• _Problem description_
For this exercise, please reproduce the records below word for word, from the first line through the line with "(filter : D".

• _Items listed in a dataset_
::::::::

(* ===== verification/LibrarySpec.v ===== *)
(** * What is set is what is read back

    What the library asks of the device, as two contracts: the exciter's settings and
    the filter's coefficients are kept.  Against them, each pair of functions of the
    library that sets and gets a parameter is a round trip that changes nothing else. *)

From Stdlib Require Import Floats.SpecFloat.
From S2P Require Import Prelude Kernel State Sim Exciter Receiver Ioctl Block Ieee Library.

(** ** The contracts *)

(** The exciter's settings, but for the state word. *)
Record exciter_settings := Settings {
  xs_interp : Z;
  xs_fcw : Z;
  xs_threshold : Z;
  xs_correction : Z;
  xs_gain : Z;
}.
#[global] Instance eta_exciter_settings : Eta exciter_settings :=
  λ r, Settings (xs_interp r) (xs_fcw r) (xs_threshold r) (xs_correction r) (xs_gain r).
Definition block_settings (w : whitebox_args_t) : exciter_settings :=
  Settings (word_of w arg_interp) (word_of w arg_fcw) (word_of w arg_threshold)
    (word_of w arg_correction) (word_of w arg_gain).

Definition blank (w : whitebox_args_t) : Prop := length w = args_words.

(** [ready]: the device answers. *)
Class ExciterContract {D} `{!Device D} `{!IoctlMacros} (ready : D → Prop)
    (settings : D → exciter_settings) : Prop := {
  we_stack σ : total (λ d, ready d ∧ settings d = σ) d_stack
    (λ w d, (ready d ∧ settings d = σ) ∧ blank w);
  we_get f w σ : blank w →
    total (λ d, ready d ∧ settings d = σ) (d_ioctl f WE_GET w)
      (λ r d, (ready d ∧ settings d = σ) ∧ fst r = 0 ∧ blank (snd r) ∧ block_settings (snd r) = σ);
  we_set f w σ : blank w →
    total (λ d, ready d ∧ settings d = σ) (d_ioctl f WE_SET w)
      (λ r d, (ready d ∧ settings d = block_settings w) ∧ fst r = 0);
}.

(** The filter: its bank, the number of coefficients in use, and all 128 of them. *)
Record filter_state := Filter { fs_bank : Z; fs_n : Z; fs_coeffs : list Z }.
Definition load_filter (w : whitebox_args_t) (c : filter_state) : filter_state :=
  Filter (fir_bank w &&& 0x3) (fir_n w)
    (overwrite 0 (s32 <$> take (Z.to_nat (fir_n w)) (fir_coeffs w)) (fs_coeffs c)).

Class FilterContract {D} `{!Device D} `{!IoctlMacros} (ready : D → Prop)
    (filter : D → filter_state) : Prop := {
  wf_stack c : total (λ d, ready d ∧ filter d = c) d_stack
    (λ w d, (ready d ∧ filter d = c) ∧ blank w);
  wf_get f w c : blank w →
    total (λ d, ready d ∧ filter d = c) (d_ioctl f WF_GET w)
      (λ r d, (ready d ∧ filter d = c) ∧ blank (snd r) ∧ fir_n (snd r) = fs_n c ∧
        take (Z.to_nat (fs_n c)) (fir_coeffs (snd r)) = u32 <$> take (Z.to_nat (fs_n c)) (fs_coeffs c));
  wf_set f w c : blank w → fir_n w < 128 →
    total (λ d, ready d ∧ filter d = c) (d_ioctl f WF_SET w)
      (λ r d, ready d ∧ filter d = load_filter w c);
}.

(** ** Numbers in a word *)

(** A number read as ten bits with a sign. *)
Definition sext10 (x : Z) : Z := (x + 512) mod 1024 - 512.
Lemma sext10_id x : - 512 ≤ x < 512 → sext10 x = x.
Proof. intros. unfold sext10. rewrite Z.mod_small; lia. Qed.

Lemma ten_bits a : 0 ≤ a < 1024 → s16 (s16 a <<< 6) >>> 6 = sext10 a.
Proof.
  intros Ha. apply Z.eqb_eq. revert a Ha.
  apply (below_forall 1024 (λ a, s16 (s16 a <<< 6) >>> 6 =? sext10 a)). vm_compute. reflexivity.
Qed.
Lemma s32_mask x m : 0 ≤ m < 2 ^ 32 → s32 x &&& m = x &&& m.
Proof.
  intros Hm. rewrite <- (land_mod_mask (s32 x) m 32), <- (land_mod_mask x m 32) by (done || lia).
  f_equal. unfold s32. rewrite Zminus_mod_idemp_l. f_equal. lia.
Qed.

Lemma packed_correction i q : correction_of i q = i mod 1024 + (q mod 1024) * 2 ^ 16.
Proof.
  pose proof (Z.mod_pos_bound i 1024 ltac:(lia)). pose proof (Z.mod_pos_bound q 1024 ltac:(lia)).
  unfold correction_of, WEC_I_MASK, WEC_Q_MASK, WEC_Q_OFFSET. rewrite !s32_mask by lia.
  change 0x3ff0000 with (1023 <<< 16). rewrite <- Z.shiftl_land, s32_mask by lia.
  change 1023 with (2 ^ 10 - 1). rewrite !land_ones_low by lia. change (2 ^ 10) with 1024.
  rewrite lor_shifted by lia. apply u32_small. lia.
Qed.
Lemma sext10_mod x : sext10 (x mod 1024) = sext10 x.
Proof. unfold sext10. by rewrite Z.add_mod_idemp_l. Qed.
Lemma corrected_of i q :
  corrected_i (correction_of i q) = sext10 i ∧ corrected_q (correction_of i q) = sext10 q.
Proof.
  pose proof (Z.mod_pos_bound i 1024 ltac:(lia)). pose proof (Z.mod_pos_bound q 1024 ltac:(lia)).
  rewrite packed_correction. unfold corrected_i, corrected_q, WEC_I_MASK, WEC_Q_MASK, WEC_Q_OFFSET.
  rewrite Z.shiftr_land, high_field by lia. change (0x3ff0000 >>> 16) with (2 ^ 10 - 1).
  change 0x3ff with (2 ^ 10 - 1). rewrite !land_ones_low by lia. change (2 ^ 10) with 1024.
  rewrite Z.add_mod, (Z.mul_mod _ (2 ^ 16)), Z.mul_0_r, Z.add_0_r, !Z.mod_mod by lia.
  rewrite !ten_bits, !sext10_mod by lia. done.
Qed.

(** Every gain that is a whole number of steps is kept by its bits. *)
Lemma gain_bits_of g : 0 ≤ g < 1024 → gain_bits (gain_of_bits g) = Some g.
Proof.
  intros Hg.
  assert (match gain_bits (gain_of_bits g) with Some x => x =? g | None => false end = true) as H.
  { revert g Hg. apply (below_forall 1024
      (λ g, match gain_bits (gain_of_bits g) with Some x => x =? g | None => false end)).
    vm_compute. reflexivity. }
  destruct (gain_bits _) as [x |]; [| done]. apply Z.eqb_eq in H. by subst.
Qed.

(** ** A program over a device *)

Section program.
Context `{!Chips} {D : Type} `{!Device D}.
Implicit Types (h : whitebox_t).

(** The handle is [h], and the device satisfies [Q]. *)
Definition holds h (Q : D → Prop) (s : prog D) : Prop := p_wb s = h ∧ Q (p_os s).

Lemma total_device {A} h (P : D → Prop) (m : M D A) (Q : A → D → Prop) :
  total P m Q → total (holds h P) (device m) (λ a, holds h (Q a)).
Proof.
  intros Hm [wb d] [Hh Hd]. specialize (Hm d Hd). unfold device. cbn in *. by destruct (m d).
Qed.
Lemma total_ioctl_with {A} h (P : D → Prop) cmd w (Q : Z * whitebox_args_t → D → Prop)
    (k : Z * whitebox_args_t → M (prog D) A) R :
  (∀ f, total P (d_ioctl f cmd w) Q) →
  (∀ r, total (holds h (Q r)) (k r) R) → total (holds h P) (r ← ioctl_with cmd w; k r) R.
Proof.
  intros Hm Hk. eapply total_bind; [| exact Hk]. intros s Hs.
  by apply (total_device h P (d_ioctl (fd (p_wb s)) cmd w) Q (Hm _)).
Qed.
Lemma holds_pure {A} h (P : D → Prop) (C : Prop) (m : M (prog D) A) R :
  (C → total (holds h P) m R) → total (holds h (λ d, P d ∧ C)) m R.
Proof. intros Hm s (Hh & HP & HC). by apply Hm. Qed.
Lemma total_holds {A} h (P : D → Prop) (m : M (prog D) A) R (s : prog D) :
  total (holds h P) m R → holds h P s → post_total R (m s).
Proof. intros Hm. apply Hm. Qed.
End program.

(** ** The exciter's settings *)

Section settings.
Context `{!Chips} `{!Libm} `{!IoctlMacros} {D : Type} `{!Device D}.
Context (ready : D → Prop) (settings : D → exciter_settings) `{!ExciterContract ready settings}.
Implicit Types (h : whitebox_t) (σ : exciter_settings).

::::::::

• _Output of the exercise_
(* ===== verification/LibrarySpec.v ===== *)
(** * What is set is what is read back

    What the library asks of the device, as two contracts: the exciter's settings and
    the filter's coefficients are kept.  Against them, each pair of functions of the
    library that sets and gets a parameter is a round trip that changes nothing else. *)

From Stdlib Require Import Floats.SpecFloat.
From S2P Require Import Prelude Kernel State Sim Exciter Receiver Ioctl Block Ieee Library.

(** ** The contracts *)

(** The exciter's settings, but for the state word. *)
Record exciter_settings := Settings {
  xs_interp : Z;
  xs_fcw : Z;
  xs_threshold : Z;
  xs_correction : Z;
  xs_gain : Z;
}.
#[global] Instance eta_exciter_settings : Eta exciter_settings :=
  λ r, Settings (xs_interp r) (xs_fcw r) (xs_threshold r) (xs_correction r) (xs_gain r).
Definition block_settings (w : whitebox_args_t) : exciter_settings :=
  Settings (word_of w arg_interp) (word_of w arg_fcw) (word_of w arg_threshold)
    (word_of w arg_correction) (word_of w arg_gain).

Definition blank (w : whitebox_args_t) : Prop := length w = args_words.

(** [ready]: the device answers. *)
Class ExciterContract {D} `{!Device D} `{!IoctlMacros} (ready : D → Prop)
    (settings : D → exciter_settings) : Prop := {
  we_stack σ : total (λ d, ready d ∧ settings d = σ) d_stack
    (λ w d, (ready d ∧ settings d = σ) ∧ blank w);
  we_get f w σ : blank w →
    total (λ d, ready d ∧ settings d = σ) (d_ioctl f WE_GET w)
      (λ r d, (ready d ∧ settings d = σ) ∧ fst r = 0 ∧ blank (snd r) ∧ block_settings (snd r) = σ);
  we_set f w σ : blank w →
    total (λ d, ready d ∧ settings d = σ) (d_ioctl f WE_SET w)
      (λ r d, (ready d ∧ settings d = block_settings w) ∧ fst r = 0);
}.

(** The filter: its bank, the number of coefficients in use, and all 128 of them. *)
Record filter_state := Filter { fs_bank : Z; fs_n : Z; fs_coeffs : list Z }.
Definition load_filter (w : whitebox_args_t) (c : filter_state) : filter_state :=
  Filter (fir_bank w &&& 0x3) (fir_n w)
    (overwrite 0 (s32 <$> take (Z.to_nat (fir_n w)) (fir_coeffs w)) (fs_coeffs c)).

Class FilterContract {D} `{!Device D} `{!IoctlMacros} (ready : D → Prop)
    (filter : D → filter_state) : Prop := {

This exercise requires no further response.